# How do you solve |x - 1| = |2x + 2|?

Sep 21, 2017

See below.

#### Explanation:

$\left\mid x - 1 \right\mid = 2 \left\mid x + 1 \right\mid$ and for $x \ne - 1$

$- 2 = \frac{x - 1}{x + 1} \Leftrightarrow x = - \frac{1}{3}$ and
$2 = \frac{x - 1}{x + 1} \Leftrightarrow x = - 3$

so the solution set is

$x = \left\{- 3 , - \frac{1}{3}\right\}$

Oct 8, 2017

Because this expression involves absolute values there are at least two solutions for the value of $x$.

$x = - 3 \mathmr{and} x = - \frac{1}{3}$

#### Explanation:

How come? We are given: $| x - 1 | = | x + 2 |$

And we know that since there are absolute values involved there will be at least one positive and one negative expression to be calculated. In this case there are two absolute values so let's try all the possibilities.
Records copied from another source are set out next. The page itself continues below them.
(* ===== verification/StoreProofs.v ===== *)
(** The tables of observations and windows: what every transaction keeps, and
    what a window's members have in common with it. *)
From S2P Require Import Prelude.
From S2P Require Import Stateful.
From S2P Require Import RustOrd.
From S2P Require Import RustStr.
From S2P Require Import Domain.
From S2P Require Import External.
From S2P Require Import SnapshotArith.
From S2P Require Import Snapshot.
From S2P Require Import Qualification.
From S2P Require Import ApiContracts.
From S2P Require Import PersistenceModel.
From S2P Require Import Finalization.
From S2P Require Import FinalizeTx.
From S2P Require Import Store.

(** ** Replays *)
Section Replay.
Context {J : Type} `{EqDecision J}.
Implicit Types (o stored incoming : NormalizedObservation J).

(** What a replay may not change. *)
Definition evidence (o : NormalizedObservation J) :=
  (ok_network (key o), ok_program (key o), slot (coordinate (key o)), signature (coordinate (key o)),
   instruction_index (coordinate (key o)), event_index (coordinate (key o)), schema_version o,
   decoder_version o, event_kind o, market o, source_event_time_unix_ms o, raw_evidence_hash o,
   source_evidence_base64 o, source_details o, payload o).

Lemma compatible_replay_evidence stored incoming :
  compatible_replay stored incoming = true -> evidence incoming = evidence stored.
Proof.
  unfold compatible_replay. intros [_ H%bool_decide_eq_true]%andb_true_iff.
  destruct stored as [[n p [sl ti sg ii ei]] c sv dv ek m st rt rh se sd pl].
  destruct incoming as [[n' p' [sl' ti' sg' ii' ei']] c' sv' dv' ek' m' st' rt' rh' se' sd' pl'].
  unfold canonical_incoming in H. cbn in H. unfold evidence. simpl. congruence.
Qed.

Lemma evidence_identity o o' : evidence o = evidence o' ->
  observation_identity (key o) = observation_identity (key o').
Proof. unfold evidence, observation_identity. intros [=]. congruence. Qed.
Lemma evidence_market o o' : evidence o = evidence o' -> market o = market o'.
Proof. by intros [=]. Qed.
Lemma set_received_evidence at_ o : evidence (set_received at_ o) = evidence o.
Proof. done. Qed.
Lemma set_received_self o : set_received (received_time_unix_ms o) o = o.
Proof. by destruct o. Qed.
End Replay.

(** ** The invariant of the tables *)
Section Proofs.
Context {B64 : Base64} {J XE E : Type} `{EqDecision J}.
Context (row_not_found : XE).
Context `{SP : !SerdeJson PrefilterDefaults J E} `{SQ : !SerdeJson QualificationDefaults J E}
  `{SO : !SerdeJson (NormalizedObservation J) J E} (laws : SerdeLaws SO).
Abbreviation StoreM := (stateful (Store J) (PersistenceError XE E)).
Implicit Types (st : Store J) (o : NormalizedObservation J).

Definition decodes_to (row : ObservationRow J) o : Prop :=
  from_value (E:=E) (or_normalized_observation row) = Ok o.

Record row_ok (next : Z) (i : ObservationIdentity) (row : ObservationRow J) o : Prop := {
  row_decodes : decodes_to row o;
  row_identity : observation_identity (key o) = i;
  row_network : ok_network (key o) = mi_network (market o);
  row_received : or_received_time_unix_ms row = received_time_unix_ms o;
  row_slot : or_slot row = slot (coordinate (key o));
  row_slot_range : in_sint 64 (slot (coordinate (key o)));
  row_id : or_id row < next;
}.

(** The columns of a window agree with an observation; the receipt is apart. *)
Record belongs (row : WindowIdentityRow J) o : Prop := {
  belongs_network : wi_network row = network_name (ok_network (key o));
  belongs_program : wi_source_program row = source_program_name (ok_program (key o));
  belongs_venue : wi_venue row = venue_name (mi_venue (market o));
  belongs_address : wi_market_address row = mi_market_address (market o);
  belongs_mint : wi_mint row = mi_mint (market o);
  belongs_quote : wi_quote_mint row = quote_or_empty (mi_quote_mint (market o));
}.

Record store_ok st : Prop := {
  ok_rows i row : so_observations st !! i = Some row -> exists o, row_ok (so_next_observation_id st) i row o;
  ok_ids i j r r' : so_observations st !! i = Some r -> so_observations st !! j = Some r' ->
    or_id r = or_id r' -> i = j;
  ok_windows w x : so_windows st !! w = Some x ->
    wi_id (ow_identity x) = w /\ w < so_next_window_id st /\
    wi_opened_at_unix_ms (ow_identity x) < wi_closes_at_unix_ms (ow_identity x);
  ok_members w i t : so_members st !! (w, i) = Some t -> exists x k row o,
    so_windows st !! w = Some x /\ so_observations st !! k = Some row /\ or_id row = i /\
    decodes_to row o /\ belongs (ow_identity x) o;
}.

Lemma belongs_evidence row o o' : evidence o' = evidence o -> belongs row o -> belongs row o'.
Proof.
  intros He [H1 H2 H3 H4 H5 H6]. pose proof (evidence_market _ _ He) as Hm.
  assert (ok_network (key o') = ok_network (key o) /\ ok_program (key o') = ok_program (key o)) as [Hn Hp]
    by (unfold evidence in He; split; congruence).
  split; by rewrite ?Hm, ?Hn, ?Hp.
Qed.

Lemma membership_belongs row o : validate_window_membership (XE:=XE) (E:=E) row o = Ok tt ->
  belongs row o /\ wi_status row = "ACTIVE"%string /\
  wi_opened_at_unix_ms row <= received_time_unix_ms o < wi_closes_at_unix_ms row.
Proof.
  unfold validate_window_membership. destruct (String.eqb_spec (wi_status row) "ACTIVE"); [|done]. simpl.
  repeat (match goal with |- context [String.eqb ?a ?b] => destruct (String.eqb_spec a b) end; [|done]; simpl).
  destruct (_ && _) eqn:Er; [|done]. apply andb_true_iff in Er as [Ho Hc]. intros _. split_and!; [done|done|lia|lia].
Qed.

(** ** Growth *)

(** Rows are never lost: they keep their id and their evidence, receipts only
    move to earlier ones, and the opening fact of a window does not move. *)
Definition row_grows st (row row' : ObservationRow J) : Prop :=
  or_id row' = or_id row /\ or_slot row' = or_slot row /\
  forall o, decodes_to row o -> exists at_, decodes_to row' (set_received at_ o) /\
    at_ <= received_time_unix_ms o /\
    (opens_window st (or_id row) = true -> at_ = received_time_unix_ms o).
(** Windows are related by [Rw]: the same row, or the same but for its status. *)
Record grows_by (Rw : WindowRow J -> WindowRow J -> Prop) st st' : Prop := {
  grows_rows i row : so_observations st !! i = Some row -> exists row',
    so_observations st' !! i = Some row' /\ row_grows st row row';
  grows_windows w x : so_windows st !! w = Some x -> exists x', so_windows st' !! w = Some x' /\ Rw x x';
  grows_members p : is_Some (so_members st !! p) -> is_Some (so_members st' !! p);
}.
Definition same_but_status (x x' : WindowRow J) : Prop :=
  x' = {| ow_identity := set_status (wi_status (ow_identity x')) (ow_identity x);
          ow_opening_observation_id := ow_opening_observation_id x; ow_opening := ow_opening x |}.
Definition grows := grows_by eq.
Definition evolves := grows_by same_but_status.

Lemma set_status_self (r : WindowIdentityRow J) : set_status (wi_status r) r = r.
Proof. by destruct r. Qed.
#[export] Instance same_but_status_refl : Reflexive same_but_status.
Proof. intros x. unfold same_but_status. rewrite set_status_self. by destruct x. Qed.
#[export] Instance same_but_status_trans : Transitive same_but_status.
Proof. intros x y z Hy Hz. unfold same_but_status in *. rewrite Hy in Hz. exact Hz. Qed.
Lemma belongs_status status (r : WindowIdentityRow J) o : belongs (set_status status r) o <-> belongs r o.
Proof. split; intros []; by split. Qed.

Lemma row_grows_refl st row : row_grows st row row.
Proof.
  split_and!; [done..|]. intros o Ho. exists (received_time_unix_ms o). rewrite set_received_self. by split_and!.
Qed.
Lemma grows_by_refl Rw `{!Reflexive Rw} st : grows_by Rw st st.
Proof.
  split; [|by eauto|done]. intros i row Hr. exists row. split; [done|apply row_grows_refl].
Qed.

Lemma opens_window_In st id :
  opens_window st id = true <-> exists w x, so_windows st !! w = Some x /\ ow_opening_observation_id x = id.
Proof.
  unfold opens_window. rewrite existsb_exists. split.
  - intros ([w x] & Hin & He). exists w, x. rewrite <- list_elem_of_In in Hin.
    apply elem_of_map_to_list in Hin. split; [done|by apply Z.eqb_eq].
  - intros (w & x & Hx & He). exists (w, x). split; [|by apply Z.eqb_eq].
    by rewrite <- list_elem_of_In, elem_of_map_to_list.
Qed.

Lemma grows_by_trans Rw `{!Transitive Rw} :
  (forall x x', Rw x x' -> ow_opening_observation_id x' = ow_opening_observation_id x) ->
  forall a b c, grows_by Rw a b -> grows_by Rw b c -> grows_by Rw a c.
Proof.
  intros Hop a b c [R1 W1 M1] [R2 W2 M2]. split.
  - intros i row Hr. destruct (R1 i row Hr) as (row1 & Hr1 & Hi1 & Hs1 & Hg1).
    destruct (R2 i row1 Hr1) as (row2 & Hr2 & Hi2 & Hs2 & Hg2). exists row2.
    split; [done|]. split_and!; [congruence..|]. intros o Ho.
    destruct (Hg1 o Ho) as (t1 & Ho1 & Hle1 & He1). destruct (Hg2 _ Ho1) as (t2 & Ho2 & Hle2 & He2).
    exists t2. split_and!; [by destruct o|simpl in Hle2; lia|]. intros Hopens. rewrite He2.
    + by apply He1.
    + rewrite Hi1. apply opens_window_In in Hopens as (w & x & Hx & Hid). apply opens_window_In.
      destruct (W1 w x Hx) as (x' & Hx' & Hw). exists w, x'. split; [done|]. rewrite (Hop _ _ Hw). done.
  - intros w x Hx. destruct (W1 w x Hx) as (x1 & Hx1 & Hw1). destruct (W2 w x1 Hx1) as (x2 & Hx2 & Hw2).
    exists x2. split; [done|by etrans].
  - auto.
Qed.
#[export] Instance grows_refl : Reflexive grows.
Proof. intros st. apply grows_by_refl, _. Qed.
#[export] Instance grows_trans : Transitive grows.
Proof. intros a b c. apply grows_by_trans; [apply _|by intros x x' <-]. Qed.
#[export] Instance evolves_refl : Reflexive evolves.
Proof. intros st. apply grows_by_refl, _. Qed.
#[export] Instance evolves_trans : Transitive evolves.
Proof. intros a b c. apply grows_by_trans; [apply _|by intros x x' ->]. Qed.
Lemma grows_evolves st st' : grows st st' -> evolves st st'.
Proof.
  intros [R W M]. split; [done| |done]. intros w x Hx. destruct (W w x Hx) as (x' & Hx' & <-). by exists x.
Qed.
$| x - 1 | = | 2 x + 2 |$ with both sides positive
$x - 1 = 2 x + 2$
$- 3 = x$

$| x - 1 | = | 2 x + 2 |$ with both sides negative
$- \left(x - 1\right) = - \left(2 x + 2\right)$
$- x + 1 = - 2 x - 2$
$1 = - 3 x$
$- \frac{1}{3} = x$

$| x - 1 | = | 2 x + 2 |$ with LHS positive, RHS negative
$x - 1 = - \left(2 x + 2\right)$
$x - 1 = - 2 x - 2$
$1 = - 3 x$
$- \frac{1}{3} = x$

$| x - 1 | = | 2 x + 2 |$ with RHS positive, LHS negative
$- \left(x - 1\right) = 2 x + 2$
$- x + 1 = 2 x + 2$
$- 1 = 3 x$
$- \frac{1}{3} = x$

To arrive at two answers for the solution of $x$.